Problem details. Range to output from the entries below: the line containing "((3000 <= elapsed)%Q" through the line containing "Variable names : list string.". Set it down exactly, ends included, nothing else.

Given information.

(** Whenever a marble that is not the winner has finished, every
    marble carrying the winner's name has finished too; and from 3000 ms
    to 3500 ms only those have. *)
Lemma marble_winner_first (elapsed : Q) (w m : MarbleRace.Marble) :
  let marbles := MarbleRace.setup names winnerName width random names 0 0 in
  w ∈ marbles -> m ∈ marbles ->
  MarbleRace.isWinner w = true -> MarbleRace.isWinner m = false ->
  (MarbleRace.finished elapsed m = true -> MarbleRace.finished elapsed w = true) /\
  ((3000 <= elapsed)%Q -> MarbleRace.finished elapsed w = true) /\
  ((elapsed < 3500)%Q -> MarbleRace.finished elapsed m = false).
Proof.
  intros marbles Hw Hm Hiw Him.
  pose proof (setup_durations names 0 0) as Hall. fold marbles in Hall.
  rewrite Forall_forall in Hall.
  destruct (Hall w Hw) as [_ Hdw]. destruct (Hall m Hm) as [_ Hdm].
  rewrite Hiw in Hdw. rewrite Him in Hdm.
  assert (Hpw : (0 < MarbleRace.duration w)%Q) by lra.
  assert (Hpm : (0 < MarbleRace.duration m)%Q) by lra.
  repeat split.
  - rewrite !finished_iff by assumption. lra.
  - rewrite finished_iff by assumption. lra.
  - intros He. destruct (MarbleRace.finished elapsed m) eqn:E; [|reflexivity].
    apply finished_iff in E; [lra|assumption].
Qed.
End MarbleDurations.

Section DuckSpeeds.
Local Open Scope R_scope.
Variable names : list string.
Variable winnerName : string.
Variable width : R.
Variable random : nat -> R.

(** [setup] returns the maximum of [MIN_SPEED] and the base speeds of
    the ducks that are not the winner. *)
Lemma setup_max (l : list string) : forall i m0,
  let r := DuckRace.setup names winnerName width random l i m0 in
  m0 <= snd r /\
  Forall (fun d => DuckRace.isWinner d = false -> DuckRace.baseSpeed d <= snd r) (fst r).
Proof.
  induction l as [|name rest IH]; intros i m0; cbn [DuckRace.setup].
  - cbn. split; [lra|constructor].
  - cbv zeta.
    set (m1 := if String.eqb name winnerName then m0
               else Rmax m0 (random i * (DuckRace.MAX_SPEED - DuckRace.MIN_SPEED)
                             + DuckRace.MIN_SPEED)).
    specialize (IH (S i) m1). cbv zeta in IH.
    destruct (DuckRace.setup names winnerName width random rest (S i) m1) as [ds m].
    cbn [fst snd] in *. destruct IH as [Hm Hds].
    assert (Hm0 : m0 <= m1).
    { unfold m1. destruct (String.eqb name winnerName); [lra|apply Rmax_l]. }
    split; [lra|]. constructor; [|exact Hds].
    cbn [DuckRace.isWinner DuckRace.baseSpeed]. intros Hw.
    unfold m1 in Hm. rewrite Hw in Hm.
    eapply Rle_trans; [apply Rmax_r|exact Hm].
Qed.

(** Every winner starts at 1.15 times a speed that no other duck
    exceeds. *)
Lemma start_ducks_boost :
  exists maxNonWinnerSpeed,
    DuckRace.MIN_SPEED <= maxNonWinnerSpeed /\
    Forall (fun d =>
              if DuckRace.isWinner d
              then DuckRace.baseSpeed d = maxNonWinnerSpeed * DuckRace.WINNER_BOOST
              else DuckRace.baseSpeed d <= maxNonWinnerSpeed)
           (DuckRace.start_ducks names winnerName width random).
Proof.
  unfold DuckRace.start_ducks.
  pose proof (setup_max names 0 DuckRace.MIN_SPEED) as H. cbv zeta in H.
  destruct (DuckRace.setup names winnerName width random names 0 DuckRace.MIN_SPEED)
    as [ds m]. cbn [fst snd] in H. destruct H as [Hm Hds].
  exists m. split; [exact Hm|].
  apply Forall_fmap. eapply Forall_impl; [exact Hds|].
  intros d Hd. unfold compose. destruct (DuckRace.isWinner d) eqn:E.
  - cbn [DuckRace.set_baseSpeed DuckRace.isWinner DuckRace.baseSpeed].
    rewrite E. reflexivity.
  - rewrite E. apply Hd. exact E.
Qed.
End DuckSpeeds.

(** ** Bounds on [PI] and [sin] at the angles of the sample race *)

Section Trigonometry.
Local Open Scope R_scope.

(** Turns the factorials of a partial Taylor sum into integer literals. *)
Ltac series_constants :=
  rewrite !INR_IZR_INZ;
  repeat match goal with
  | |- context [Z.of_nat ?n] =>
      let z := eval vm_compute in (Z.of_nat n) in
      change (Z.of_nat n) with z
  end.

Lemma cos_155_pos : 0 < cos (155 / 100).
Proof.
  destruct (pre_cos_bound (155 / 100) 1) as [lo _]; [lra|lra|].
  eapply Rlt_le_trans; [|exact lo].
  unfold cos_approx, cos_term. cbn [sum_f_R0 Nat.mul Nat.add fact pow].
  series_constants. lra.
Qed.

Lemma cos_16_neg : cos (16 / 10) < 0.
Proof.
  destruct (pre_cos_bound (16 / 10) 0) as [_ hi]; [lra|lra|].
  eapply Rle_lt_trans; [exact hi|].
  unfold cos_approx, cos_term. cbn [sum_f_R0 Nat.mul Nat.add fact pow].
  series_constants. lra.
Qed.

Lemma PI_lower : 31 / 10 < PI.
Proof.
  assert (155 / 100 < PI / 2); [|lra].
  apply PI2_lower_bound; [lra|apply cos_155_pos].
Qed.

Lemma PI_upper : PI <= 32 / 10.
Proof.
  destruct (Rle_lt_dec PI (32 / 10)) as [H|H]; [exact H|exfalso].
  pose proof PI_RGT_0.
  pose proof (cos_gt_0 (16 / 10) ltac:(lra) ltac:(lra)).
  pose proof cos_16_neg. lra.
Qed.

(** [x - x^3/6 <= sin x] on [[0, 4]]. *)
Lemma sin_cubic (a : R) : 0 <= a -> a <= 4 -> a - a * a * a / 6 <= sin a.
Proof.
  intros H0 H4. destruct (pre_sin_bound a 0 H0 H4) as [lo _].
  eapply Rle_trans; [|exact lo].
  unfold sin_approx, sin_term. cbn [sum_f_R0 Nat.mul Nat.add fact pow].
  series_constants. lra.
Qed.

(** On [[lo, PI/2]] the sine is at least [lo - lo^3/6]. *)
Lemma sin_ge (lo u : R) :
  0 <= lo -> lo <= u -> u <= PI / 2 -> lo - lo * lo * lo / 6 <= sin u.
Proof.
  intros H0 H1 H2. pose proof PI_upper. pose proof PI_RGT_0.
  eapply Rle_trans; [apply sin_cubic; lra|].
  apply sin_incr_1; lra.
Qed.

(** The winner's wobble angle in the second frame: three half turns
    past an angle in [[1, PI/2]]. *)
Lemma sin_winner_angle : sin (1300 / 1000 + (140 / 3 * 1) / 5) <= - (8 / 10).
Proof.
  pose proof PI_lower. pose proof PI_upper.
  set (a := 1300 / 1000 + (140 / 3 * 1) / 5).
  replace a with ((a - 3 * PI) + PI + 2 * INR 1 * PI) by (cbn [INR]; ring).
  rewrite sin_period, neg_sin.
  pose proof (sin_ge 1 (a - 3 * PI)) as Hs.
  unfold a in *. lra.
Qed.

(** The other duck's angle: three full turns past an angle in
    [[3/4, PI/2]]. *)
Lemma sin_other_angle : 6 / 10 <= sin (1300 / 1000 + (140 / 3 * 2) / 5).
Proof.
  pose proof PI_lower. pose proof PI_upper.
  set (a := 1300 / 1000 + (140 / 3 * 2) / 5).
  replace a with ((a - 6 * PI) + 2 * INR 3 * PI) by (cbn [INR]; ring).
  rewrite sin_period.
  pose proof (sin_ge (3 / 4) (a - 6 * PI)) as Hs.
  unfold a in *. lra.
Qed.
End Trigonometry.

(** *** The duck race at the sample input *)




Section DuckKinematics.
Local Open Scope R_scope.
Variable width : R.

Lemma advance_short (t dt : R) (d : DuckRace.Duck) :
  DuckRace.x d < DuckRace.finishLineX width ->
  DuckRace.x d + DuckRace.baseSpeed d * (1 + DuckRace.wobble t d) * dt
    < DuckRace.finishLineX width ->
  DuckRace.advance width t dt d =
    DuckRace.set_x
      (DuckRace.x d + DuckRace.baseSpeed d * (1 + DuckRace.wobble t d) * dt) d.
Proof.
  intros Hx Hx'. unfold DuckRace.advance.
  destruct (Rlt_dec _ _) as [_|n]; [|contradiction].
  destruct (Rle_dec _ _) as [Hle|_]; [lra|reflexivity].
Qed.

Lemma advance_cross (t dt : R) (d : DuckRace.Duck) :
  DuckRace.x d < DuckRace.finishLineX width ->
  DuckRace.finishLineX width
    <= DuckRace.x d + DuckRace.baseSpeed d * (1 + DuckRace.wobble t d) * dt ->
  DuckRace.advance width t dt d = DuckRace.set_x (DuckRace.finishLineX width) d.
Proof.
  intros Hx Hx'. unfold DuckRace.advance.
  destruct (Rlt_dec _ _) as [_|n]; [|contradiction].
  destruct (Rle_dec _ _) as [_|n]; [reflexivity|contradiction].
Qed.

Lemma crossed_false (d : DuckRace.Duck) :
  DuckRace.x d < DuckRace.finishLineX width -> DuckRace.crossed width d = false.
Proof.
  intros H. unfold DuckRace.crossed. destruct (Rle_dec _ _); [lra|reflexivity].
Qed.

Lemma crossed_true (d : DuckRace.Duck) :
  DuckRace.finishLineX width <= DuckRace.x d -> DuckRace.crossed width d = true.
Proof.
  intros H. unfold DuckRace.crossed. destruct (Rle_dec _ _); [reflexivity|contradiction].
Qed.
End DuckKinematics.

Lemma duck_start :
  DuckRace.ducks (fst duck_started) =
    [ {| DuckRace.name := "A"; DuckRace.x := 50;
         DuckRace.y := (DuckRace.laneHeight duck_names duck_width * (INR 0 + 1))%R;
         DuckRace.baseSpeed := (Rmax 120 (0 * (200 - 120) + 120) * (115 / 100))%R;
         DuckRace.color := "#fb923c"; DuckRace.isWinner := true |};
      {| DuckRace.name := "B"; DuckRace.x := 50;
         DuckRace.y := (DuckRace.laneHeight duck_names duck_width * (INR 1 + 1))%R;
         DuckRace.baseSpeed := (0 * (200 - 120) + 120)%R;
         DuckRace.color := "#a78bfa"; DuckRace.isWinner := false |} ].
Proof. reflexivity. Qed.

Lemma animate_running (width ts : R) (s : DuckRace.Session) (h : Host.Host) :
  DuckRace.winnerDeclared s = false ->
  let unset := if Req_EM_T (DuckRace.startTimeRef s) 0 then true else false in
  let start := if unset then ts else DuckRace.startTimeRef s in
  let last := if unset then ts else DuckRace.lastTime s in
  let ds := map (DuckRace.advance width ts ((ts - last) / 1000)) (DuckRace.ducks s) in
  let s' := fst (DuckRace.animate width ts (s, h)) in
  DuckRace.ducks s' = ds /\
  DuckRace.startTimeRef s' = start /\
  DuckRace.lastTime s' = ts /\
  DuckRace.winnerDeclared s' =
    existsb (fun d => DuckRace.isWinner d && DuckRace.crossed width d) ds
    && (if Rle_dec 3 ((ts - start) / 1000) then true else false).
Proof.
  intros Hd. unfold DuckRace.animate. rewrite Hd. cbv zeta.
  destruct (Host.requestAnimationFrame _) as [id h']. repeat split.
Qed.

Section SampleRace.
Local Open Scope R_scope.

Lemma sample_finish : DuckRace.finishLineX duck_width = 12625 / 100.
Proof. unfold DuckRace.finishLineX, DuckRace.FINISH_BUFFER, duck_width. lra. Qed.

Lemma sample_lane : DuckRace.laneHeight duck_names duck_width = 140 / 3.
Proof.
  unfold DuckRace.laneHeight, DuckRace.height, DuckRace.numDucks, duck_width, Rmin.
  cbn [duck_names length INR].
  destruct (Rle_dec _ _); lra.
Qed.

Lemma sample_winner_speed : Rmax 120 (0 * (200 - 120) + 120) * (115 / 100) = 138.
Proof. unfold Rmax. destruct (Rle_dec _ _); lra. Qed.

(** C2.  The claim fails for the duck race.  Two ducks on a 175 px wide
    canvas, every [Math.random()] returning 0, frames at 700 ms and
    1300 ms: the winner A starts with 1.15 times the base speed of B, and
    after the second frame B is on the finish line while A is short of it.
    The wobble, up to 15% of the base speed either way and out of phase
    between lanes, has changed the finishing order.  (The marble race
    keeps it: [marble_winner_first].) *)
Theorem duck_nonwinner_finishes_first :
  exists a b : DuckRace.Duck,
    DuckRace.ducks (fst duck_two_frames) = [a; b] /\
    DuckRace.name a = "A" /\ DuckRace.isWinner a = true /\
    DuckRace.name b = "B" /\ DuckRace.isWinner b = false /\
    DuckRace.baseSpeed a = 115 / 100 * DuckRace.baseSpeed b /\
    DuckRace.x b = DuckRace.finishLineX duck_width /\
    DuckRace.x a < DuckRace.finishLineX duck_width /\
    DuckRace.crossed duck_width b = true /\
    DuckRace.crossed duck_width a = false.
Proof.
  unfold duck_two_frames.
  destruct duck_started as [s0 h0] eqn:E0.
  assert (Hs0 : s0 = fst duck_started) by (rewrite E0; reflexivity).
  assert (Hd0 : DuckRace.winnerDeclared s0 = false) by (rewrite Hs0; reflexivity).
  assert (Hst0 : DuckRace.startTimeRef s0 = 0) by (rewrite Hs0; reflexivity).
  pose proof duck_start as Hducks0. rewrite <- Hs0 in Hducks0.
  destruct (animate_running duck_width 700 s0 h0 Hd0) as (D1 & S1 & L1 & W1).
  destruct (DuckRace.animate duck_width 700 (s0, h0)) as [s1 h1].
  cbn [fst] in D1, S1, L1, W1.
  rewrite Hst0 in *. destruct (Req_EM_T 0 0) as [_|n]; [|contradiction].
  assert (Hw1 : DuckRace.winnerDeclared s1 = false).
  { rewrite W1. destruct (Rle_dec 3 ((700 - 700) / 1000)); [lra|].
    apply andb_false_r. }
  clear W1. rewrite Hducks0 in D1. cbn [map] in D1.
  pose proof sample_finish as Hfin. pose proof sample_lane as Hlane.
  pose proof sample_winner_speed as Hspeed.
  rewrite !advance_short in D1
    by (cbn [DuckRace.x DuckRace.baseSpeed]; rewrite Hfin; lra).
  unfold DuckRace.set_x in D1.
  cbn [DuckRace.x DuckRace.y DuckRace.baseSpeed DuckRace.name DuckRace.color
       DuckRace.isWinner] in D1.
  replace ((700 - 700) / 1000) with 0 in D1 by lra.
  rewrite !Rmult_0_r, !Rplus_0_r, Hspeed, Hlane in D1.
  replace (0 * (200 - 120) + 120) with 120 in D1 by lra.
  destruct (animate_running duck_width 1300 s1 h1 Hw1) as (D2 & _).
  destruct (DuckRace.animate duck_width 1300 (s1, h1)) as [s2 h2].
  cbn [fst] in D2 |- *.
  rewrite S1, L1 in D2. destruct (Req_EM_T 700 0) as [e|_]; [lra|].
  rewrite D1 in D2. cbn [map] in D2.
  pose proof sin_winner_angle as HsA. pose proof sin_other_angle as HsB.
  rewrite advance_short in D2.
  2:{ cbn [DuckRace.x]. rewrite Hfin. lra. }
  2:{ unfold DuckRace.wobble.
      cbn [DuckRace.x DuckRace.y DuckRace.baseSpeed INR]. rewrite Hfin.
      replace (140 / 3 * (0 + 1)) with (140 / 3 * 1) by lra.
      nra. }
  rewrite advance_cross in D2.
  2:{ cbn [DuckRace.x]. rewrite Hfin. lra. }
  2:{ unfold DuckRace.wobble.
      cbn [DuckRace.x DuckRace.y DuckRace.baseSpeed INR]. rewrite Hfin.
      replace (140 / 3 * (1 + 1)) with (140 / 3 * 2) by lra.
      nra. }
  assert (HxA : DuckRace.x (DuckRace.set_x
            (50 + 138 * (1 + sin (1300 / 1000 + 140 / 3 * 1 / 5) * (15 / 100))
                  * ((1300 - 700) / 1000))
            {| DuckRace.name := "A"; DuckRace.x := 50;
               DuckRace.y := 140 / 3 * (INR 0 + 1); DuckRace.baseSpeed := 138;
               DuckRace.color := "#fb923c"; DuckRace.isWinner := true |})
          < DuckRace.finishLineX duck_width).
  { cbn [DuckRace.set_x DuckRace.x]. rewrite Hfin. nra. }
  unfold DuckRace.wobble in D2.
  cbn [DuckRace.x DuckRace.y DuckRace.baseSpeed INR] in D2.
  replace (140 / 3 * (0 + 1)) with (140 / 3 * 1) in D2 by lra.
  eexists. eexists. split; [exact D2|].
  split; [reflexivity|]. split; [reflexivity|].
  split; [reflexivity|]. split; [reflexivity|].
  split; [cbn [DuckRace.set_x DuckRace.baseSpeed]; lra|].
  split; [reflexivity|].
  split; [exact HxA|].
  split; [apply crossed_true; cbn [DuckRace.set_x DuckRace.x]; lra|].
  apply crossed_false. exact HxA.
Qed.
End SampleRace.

Exercise answer.
  ((3000 <= elapsed)%Q -> MarbleRace.finished elapsed w = true) /\
  ((elapsed < 3500)%Q -> MarbleRace.finished elapsed m = false).
Proof.
  intros marbles Hw Hm Hiw Him.
  pose proof (setup_durations names 0 0) as Hall. fold marbles in Hall.
  rewrite Forall_forall in Hall.
  destruct (Hall w Hw) as [_ Hdw]. destruct (Hall m Hm) as [_ Hdm].
  rewrite Hiw in Hdw. rewrite Him in Hdm.
  assert (Hpw : (0 < MarbleRace.duration w)%Q) by lra.
  assert (Hpm : (0 < MarbleRace.duration m)%Q) by lra.
  repeat split.
  - rewrite !finished_iff by assumption. lra.
  - rewrite finished_iff by assumption. lra.
  - intros He. destruct (MarbleRace.finished elapsed m) eqn:E; [|reflexivity].
    apply finished_iff in E; [lra|assumption].
Qed.
End MarbleDurations.

Section DuckSpeeds.
Local Open Scope R_scope.
Variable names : list string.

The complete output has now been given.